Below are entries; copy exactly the lines from the one with "destruct (ft CallRemoveRestored);" through the one with "- unfold try_catch.", both included, and leave out the rest.

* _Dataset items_

------

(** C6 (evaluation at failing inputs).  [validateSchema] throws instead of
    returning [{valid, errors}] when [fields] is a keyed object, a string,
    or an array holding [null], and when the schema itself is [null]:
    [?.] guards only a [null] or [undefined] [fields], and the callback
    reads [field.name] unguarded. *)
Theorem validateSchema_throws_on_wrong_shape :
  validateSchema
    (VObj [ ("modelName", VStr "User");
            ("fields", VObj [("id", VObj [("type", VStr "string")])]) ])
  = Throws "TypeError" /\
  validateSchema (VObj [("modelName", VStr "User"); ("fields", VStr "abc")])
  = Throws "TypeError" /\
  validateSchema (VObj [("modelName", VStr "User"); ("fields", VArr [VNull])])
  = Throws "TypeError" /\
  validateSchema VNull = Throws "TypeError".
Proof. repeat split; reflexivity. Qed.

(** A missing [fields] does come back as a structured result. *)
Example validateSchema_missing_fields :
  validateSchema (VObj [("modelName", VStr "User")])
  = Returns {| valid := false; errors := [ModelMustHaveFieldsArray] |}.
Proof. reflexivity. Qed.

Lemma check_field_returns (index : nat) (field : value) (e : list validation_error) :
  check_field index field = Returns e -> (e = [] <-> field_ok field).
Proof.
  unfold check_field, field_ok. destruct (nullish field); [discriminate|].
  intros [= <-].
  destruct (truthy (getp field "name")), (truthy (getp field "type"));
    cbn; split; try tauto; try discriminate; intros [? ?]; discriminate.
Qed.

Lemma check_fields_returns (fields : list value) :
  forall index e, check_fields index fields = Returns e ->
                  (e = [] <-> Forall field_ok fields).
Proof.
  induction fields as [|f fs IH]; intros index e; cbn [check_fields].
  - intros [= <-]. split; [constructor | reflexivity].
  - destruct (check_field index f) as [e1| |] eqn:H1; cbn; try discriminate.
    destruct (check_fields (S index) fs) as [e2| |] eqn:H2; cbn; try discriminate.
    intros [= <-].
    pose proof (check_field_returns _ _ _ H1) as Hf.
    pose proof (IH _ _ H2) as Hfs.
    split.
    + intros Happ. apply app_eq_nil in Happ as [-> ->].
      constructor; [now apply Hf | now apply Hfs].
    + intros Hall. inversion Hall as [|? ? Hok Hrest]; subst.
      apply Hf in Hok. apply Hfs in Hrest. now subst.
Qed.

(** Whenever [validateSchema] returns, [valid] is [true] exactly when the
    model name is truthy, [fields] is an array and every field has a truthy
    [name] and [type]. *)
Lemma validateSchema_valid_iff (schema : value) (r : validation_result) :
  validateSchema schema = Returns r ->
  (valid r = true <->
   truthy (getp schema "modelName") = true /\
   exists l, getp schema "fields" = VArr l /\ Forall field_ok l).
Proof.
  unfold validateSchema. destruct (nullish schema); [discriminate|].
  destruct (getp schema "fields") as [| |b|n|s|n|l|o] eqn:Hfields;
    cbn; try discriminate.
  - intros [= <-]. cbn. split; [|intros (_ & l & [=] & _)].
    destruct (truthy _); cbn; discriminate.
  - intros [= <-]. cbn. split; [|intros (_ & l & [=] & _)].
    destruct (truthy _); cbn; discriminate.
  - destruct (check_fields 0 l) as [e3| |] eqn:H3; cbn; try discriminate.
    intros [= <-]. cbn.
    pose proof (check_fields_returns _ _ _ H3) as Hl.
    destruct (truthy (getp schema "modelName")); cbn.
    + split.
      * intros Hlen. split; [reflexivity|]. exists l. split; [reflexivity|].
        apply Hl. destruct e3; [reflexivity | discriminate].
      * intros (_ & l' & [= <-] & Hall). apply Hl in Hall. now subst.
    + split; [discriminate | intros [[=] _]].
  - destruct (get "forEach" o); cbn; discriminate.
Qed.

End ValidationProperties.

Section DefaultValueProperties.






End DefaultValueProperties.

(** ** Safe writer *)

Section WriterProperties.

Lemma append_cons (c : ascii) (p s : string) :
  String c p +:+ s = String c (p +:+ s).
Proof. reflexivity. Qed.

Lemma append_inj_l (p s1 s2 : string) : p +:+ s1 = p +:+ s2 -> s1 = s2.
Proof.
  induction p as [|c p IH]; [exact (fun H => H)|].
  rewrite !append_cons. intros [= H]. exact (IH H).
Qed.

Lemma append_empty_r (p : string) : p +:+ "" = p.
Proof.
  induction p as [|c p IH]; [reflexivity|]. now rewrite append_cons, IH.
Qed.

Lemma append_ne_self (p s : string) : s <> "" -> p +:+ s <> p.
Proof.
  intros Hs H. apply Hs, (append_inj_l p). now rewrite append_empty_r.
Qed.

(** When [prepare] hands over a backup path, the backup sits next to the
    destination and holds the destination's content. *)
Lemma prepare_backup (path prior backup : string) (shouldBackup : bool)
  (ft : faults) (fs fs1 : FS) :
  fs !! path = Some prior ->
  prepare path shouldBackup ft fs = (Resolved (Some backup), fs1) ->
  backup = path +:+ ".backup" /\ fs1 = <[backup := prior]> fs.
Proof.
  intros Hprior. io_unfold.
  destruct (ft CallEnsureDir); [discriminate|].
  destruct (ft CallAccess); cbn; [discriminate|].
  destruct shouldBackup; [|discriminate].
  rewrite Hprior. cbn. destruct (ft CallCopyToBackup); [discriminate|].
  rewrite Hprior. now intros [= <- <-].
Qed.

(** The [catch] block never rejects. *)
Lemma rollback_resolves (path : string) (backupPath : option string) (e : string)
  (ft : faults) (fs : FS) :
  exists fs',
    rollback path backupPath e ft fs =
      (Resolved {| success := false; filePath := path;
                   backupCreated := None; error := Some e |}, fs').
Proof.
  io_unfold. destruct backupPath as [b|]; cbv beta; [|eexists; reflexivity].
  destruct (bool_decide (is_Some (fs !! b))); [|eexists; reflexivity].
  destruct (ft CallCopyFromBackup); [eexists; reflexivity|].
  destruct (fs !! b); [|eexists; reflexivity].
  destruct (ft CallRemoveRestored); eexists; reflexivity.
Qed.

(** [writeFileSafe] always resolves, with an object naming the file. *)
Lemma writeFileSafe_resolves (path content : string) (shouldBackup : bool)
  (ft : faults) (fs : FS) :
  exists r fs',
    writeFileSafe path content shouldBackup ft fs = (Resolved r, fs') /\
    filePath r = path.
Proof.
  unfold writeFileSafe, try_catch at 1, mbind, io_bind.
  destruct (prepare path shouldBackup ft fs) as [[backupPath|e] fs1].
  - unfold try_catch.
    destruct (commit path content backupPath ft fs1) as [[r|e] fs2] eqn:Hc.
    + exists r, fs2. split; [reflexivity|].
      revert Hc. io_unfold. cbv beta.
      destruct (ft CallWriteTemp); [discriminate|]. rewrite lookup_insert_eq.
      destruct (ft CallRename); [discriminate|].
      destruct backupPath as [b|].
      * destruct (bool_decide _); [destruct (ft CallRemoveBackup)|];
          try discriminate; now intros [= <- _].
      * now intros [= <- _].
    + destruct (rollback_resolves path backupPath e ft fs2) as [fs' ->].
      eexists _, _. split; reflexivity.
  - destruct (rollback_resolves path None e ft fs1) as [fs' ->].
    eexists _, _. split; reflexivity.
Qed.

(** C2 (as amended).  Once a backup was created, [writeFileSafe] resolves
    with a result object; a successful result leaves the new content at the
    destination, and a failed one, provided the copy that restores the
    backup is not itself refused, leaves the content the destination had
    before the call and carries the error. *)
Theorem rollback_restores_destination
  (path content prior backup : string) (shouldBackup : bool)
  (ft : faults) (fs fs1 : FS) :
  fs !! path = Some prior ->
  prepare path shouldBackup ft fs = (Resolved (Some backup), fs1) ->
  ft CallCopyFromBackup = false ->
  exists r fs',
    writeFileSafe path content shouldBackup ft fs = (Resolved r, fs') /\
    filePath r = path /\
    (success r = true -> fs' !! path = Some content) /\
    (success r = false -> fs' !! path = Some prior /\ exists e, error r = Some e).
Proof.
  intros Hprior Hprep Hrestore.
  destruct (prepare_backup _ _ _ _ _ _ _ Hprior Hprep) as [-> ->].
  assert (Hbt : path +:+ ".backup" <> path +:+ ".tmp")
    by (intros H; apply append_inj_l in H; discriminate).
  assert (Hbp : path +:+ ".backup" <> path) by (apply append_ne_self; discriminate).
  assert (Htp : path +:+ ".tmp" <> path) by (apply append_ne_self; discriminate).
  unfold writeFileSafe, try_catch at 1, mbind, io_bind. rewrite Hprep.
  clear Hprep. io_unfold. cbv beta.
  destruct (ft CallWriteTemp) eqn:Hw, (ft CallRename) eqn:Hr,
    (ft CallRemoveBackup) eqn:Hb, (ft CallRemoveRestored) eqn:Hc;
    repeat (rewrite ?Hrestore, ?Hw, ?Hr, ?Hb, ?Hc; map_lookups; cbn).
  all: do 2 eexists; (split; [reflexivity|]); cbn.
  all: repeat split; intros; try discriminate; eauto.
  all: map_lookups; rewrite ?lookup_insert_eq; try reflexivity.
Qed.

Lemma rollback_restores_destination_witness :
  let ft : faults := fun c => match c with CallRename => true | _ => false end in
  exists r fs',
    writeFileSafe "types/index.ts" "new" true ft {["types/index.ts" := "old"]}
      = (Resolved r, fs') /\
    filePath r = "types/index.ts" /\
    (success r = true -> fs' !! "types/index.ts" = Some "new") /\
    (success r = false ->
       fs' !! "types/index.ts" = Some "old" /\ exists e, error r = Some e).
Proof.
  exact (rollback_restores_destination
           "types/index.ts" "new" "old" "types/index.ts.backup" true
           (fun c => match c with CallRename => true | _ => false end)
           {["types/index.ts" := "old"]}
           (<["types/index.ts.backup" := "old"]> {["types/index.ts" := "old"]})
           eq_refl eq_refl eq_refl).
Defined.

------

* _Exercise output_
  destruct (ft CallRemoveRestored); eexists; reflexivity.
Qed.

(** [writeFileSafe] always resolves, with an object naming the file. *)
Lemma writeFileSafe_resolves (path content : string) (shouldBackup : bool)
  (ft : faults) (fs : FS) :
  exists r fs',
    writeFileSafe path content shouldBackup ft fs = (Resolved r, fs') /\
    filePath r = path.
Proof.
  unfold writeFileSafe, try_catch at 1, mbind, io_bind.
  destruct (prepare path shouldBackup ft fs) as [[backupPath|e] fs1].
  - unfold try_catch.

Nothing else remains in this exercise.